> Task requirements:
Using the records below, transcribe word for word the stretch from the line that contains "wsEndpoint : string;" through the line that contains "sockets := [];", both end lines included, and nothing else.

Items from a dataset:
/---

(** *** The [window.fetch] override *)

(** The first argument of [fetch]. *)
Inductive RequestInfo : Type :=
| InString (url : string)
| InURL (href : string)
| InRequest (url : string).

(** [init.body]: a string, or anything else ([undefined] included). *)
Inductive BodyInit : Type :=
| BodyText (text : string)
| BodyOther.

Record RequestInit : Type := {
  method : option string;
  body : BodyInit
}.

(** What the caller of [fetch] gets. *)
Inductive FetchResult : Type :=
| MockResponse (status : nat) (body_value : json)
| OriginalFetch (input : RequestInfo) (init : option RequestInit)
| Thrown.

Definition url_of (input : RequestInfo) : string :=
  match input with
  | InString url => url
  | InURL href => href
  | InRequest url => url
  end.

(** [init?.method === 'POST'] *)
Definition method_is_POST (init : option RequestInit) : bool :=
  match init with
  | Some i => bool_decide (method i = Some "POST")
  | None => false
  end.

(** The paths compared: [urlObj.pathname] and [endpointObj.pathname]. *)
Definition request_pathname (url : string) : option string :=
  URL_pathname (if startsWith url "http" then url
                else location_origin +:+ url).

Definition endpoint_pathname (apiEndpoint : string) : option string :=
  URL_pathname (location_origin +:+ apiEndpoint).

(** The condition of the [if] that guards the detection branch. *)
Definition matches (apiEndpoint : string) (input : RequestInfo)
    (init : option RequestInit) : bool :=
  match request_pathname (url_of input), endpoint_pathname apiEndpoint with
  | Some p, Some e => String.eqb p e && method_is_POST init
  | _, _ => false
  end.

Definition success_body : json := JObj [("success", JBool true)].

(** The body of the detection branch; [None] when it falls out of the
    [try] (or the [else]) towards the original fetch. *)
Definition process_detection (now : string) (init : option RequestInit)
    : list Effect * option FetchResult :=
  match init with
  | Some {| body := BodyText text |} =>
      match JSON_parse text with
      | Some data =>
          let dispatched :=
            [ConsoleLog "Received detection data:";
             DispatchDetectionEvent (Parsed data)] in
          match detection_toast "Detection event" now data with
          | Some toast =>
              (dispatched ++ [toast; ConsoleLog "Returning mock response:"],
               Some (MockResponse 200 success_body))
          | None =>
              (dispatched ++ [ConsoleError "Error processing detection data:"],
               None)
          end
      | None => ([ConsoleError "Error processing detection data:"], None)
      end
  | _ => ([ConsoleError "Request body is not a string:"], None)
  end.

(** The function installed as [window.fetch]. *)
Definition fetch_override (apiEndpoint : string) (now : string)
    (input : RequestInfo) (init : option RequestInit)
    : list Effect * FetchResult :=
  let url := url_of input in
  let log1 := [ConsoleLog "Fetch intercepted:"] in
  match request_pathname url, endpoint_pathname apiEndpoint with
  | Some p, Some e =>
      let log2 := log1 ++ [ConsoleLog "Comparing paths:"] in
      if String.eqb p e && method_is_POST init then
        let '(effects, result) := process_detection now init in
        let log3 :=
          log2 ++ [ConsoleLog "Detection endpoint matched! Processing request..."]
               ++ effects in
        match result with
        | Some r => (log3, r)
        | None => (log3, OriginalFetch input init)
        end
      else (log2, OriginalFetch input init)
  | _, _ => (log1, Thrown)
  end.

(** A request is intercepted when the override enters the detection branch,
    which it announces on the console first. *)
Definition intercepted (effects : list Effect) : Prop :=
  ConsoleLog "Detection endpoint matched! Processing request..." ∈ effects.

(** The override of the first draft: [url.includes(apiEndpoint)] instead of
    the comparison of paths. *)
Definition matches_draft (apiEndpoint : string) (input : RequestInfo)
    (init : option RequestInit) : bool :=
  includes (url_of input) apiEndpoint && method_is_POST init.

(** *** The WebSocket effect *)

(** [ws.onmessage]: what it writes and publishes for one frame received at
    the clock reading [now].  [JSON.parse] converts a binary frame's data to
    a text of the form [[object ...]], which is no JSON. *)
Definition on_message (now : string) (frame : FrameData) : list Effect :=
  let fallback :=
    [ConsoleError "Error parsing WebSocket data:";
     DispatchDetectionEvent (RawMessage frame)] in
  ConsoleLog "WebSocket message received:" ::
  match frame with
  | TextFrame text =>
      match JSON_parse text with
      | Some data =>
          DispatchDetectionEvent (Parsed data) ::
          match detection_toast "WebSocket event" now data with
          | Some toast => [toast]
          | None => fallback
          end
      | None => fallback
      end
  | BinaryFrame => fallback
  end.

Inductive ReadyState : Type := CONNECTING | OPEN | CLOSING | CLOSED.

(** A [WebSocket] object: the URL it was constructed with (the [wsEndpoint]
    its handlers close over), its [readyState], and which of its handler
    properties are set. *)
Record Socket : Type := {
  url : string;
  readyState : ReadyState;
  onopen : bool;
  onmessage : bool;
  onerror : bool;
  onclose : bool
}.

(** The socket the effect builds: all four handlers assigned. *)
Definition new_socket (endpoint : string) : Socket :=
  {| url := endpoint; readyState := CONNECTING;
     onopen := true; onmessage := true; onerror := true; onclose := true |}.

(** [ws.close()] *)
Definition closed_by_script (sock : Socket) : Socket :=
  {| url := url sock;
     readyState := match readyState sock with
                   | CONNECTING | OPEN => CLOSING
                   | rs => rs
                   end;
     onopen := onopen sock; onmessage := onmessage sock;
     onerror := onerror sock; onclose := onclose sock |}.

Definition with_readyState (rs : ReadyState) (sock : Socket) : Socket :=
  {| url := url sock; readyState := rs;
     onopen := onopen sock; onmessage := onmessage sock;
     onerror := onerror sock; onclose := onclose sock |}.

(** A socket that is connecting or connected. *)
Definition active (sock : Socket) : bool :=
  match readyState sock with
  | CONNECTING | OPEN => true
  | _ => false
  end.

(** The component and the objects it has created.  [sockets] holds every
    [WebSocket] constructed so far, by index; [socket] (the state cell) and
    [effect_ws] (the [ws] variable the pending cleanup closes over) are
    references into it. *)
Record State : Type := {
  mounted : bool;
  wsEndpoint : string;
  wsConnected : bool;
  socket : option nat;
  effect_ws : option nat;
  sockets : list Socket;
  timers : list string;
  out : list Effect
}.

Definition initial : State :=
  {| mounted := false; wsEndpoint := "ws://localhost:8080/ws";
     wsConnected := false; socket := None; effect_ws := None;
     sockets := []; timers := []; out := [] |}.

\---
/---

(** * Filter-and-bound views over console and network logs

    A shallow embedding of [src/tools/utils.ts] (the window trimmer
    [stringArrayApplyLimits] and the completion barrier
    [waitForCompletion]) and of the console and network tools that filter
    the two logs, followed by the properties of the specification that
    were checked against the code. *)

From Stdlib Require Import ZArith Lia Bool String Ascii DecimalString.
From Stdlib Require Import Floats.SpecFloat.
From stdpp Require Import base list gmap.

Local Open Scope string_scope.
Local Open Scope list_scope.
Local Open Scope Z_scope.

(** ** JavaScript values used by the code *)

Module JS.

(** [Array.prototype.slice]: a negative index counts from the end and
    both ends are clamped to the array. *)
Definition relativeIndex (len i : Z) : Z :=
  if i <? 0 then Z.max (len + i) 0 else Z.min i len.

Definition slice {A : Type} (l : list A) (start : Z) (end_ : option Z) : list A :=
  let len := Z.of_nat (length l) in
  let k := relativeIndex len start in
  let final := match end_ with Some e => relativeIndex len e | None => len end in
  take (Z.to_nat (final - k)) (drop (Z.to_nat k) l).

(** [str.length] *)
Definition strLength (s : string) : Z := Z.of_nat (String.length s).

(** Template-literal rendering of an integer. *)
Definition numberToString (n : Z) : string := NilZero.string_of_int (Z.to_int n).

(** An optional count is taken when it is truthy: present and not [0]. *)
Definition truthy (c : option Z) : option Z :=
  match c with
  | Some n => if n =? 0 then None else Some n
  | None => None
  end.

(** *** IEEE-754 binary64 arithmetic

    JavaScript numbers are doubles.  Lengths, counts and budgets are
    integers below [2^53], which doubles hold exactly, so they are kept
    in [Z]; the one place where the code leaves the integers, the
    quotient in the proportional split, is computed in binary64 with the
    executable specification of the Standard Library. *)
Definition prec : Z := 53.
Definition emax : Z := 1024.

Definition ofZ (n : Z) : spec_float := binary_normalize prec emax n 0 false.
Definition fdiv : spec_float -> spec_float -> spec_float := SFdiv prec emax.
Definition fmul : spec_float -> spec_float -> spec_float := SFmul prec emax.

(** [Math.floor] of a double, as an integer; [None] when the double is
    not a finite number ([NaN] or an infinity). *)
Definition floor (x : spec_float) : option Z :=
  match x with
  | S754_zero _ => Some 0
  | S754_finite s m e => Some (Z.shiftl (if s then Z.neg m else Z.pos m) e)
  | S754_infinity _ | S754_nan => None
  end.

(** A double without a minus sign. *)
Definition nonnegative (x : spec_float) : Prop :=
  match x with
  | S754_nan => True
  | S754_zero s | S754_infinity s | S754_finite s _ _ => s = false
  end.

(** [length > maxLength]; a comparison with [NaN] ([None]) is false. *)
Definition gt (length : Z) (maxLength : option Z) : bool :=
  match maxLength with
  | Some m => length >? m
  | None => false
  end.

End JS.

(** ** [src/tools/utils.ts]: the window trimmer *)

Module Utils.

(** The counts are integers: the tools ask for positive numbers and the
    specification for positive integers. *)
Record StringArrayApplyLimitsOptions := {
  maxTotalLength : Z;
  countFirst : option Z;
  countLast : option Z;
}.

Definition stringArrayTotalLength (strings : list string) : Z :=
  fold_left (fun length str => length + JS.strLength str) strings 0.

\---

> Answer to this task:
  wsEndpoint : string;
  wsConnected : bool;
  socket : option nat;
  effect_ws : option nat;
  sockets : list Socket;
  timers : list string;
  out : list Effect
}.

Definition initial : State :=
  {| mounted := false; wsEndpoint := "ws://localhost:8080/ws";
     wsConnected := false; socket := None; effect_ws := None;
     sockets := []; timers := []; out := [] |}.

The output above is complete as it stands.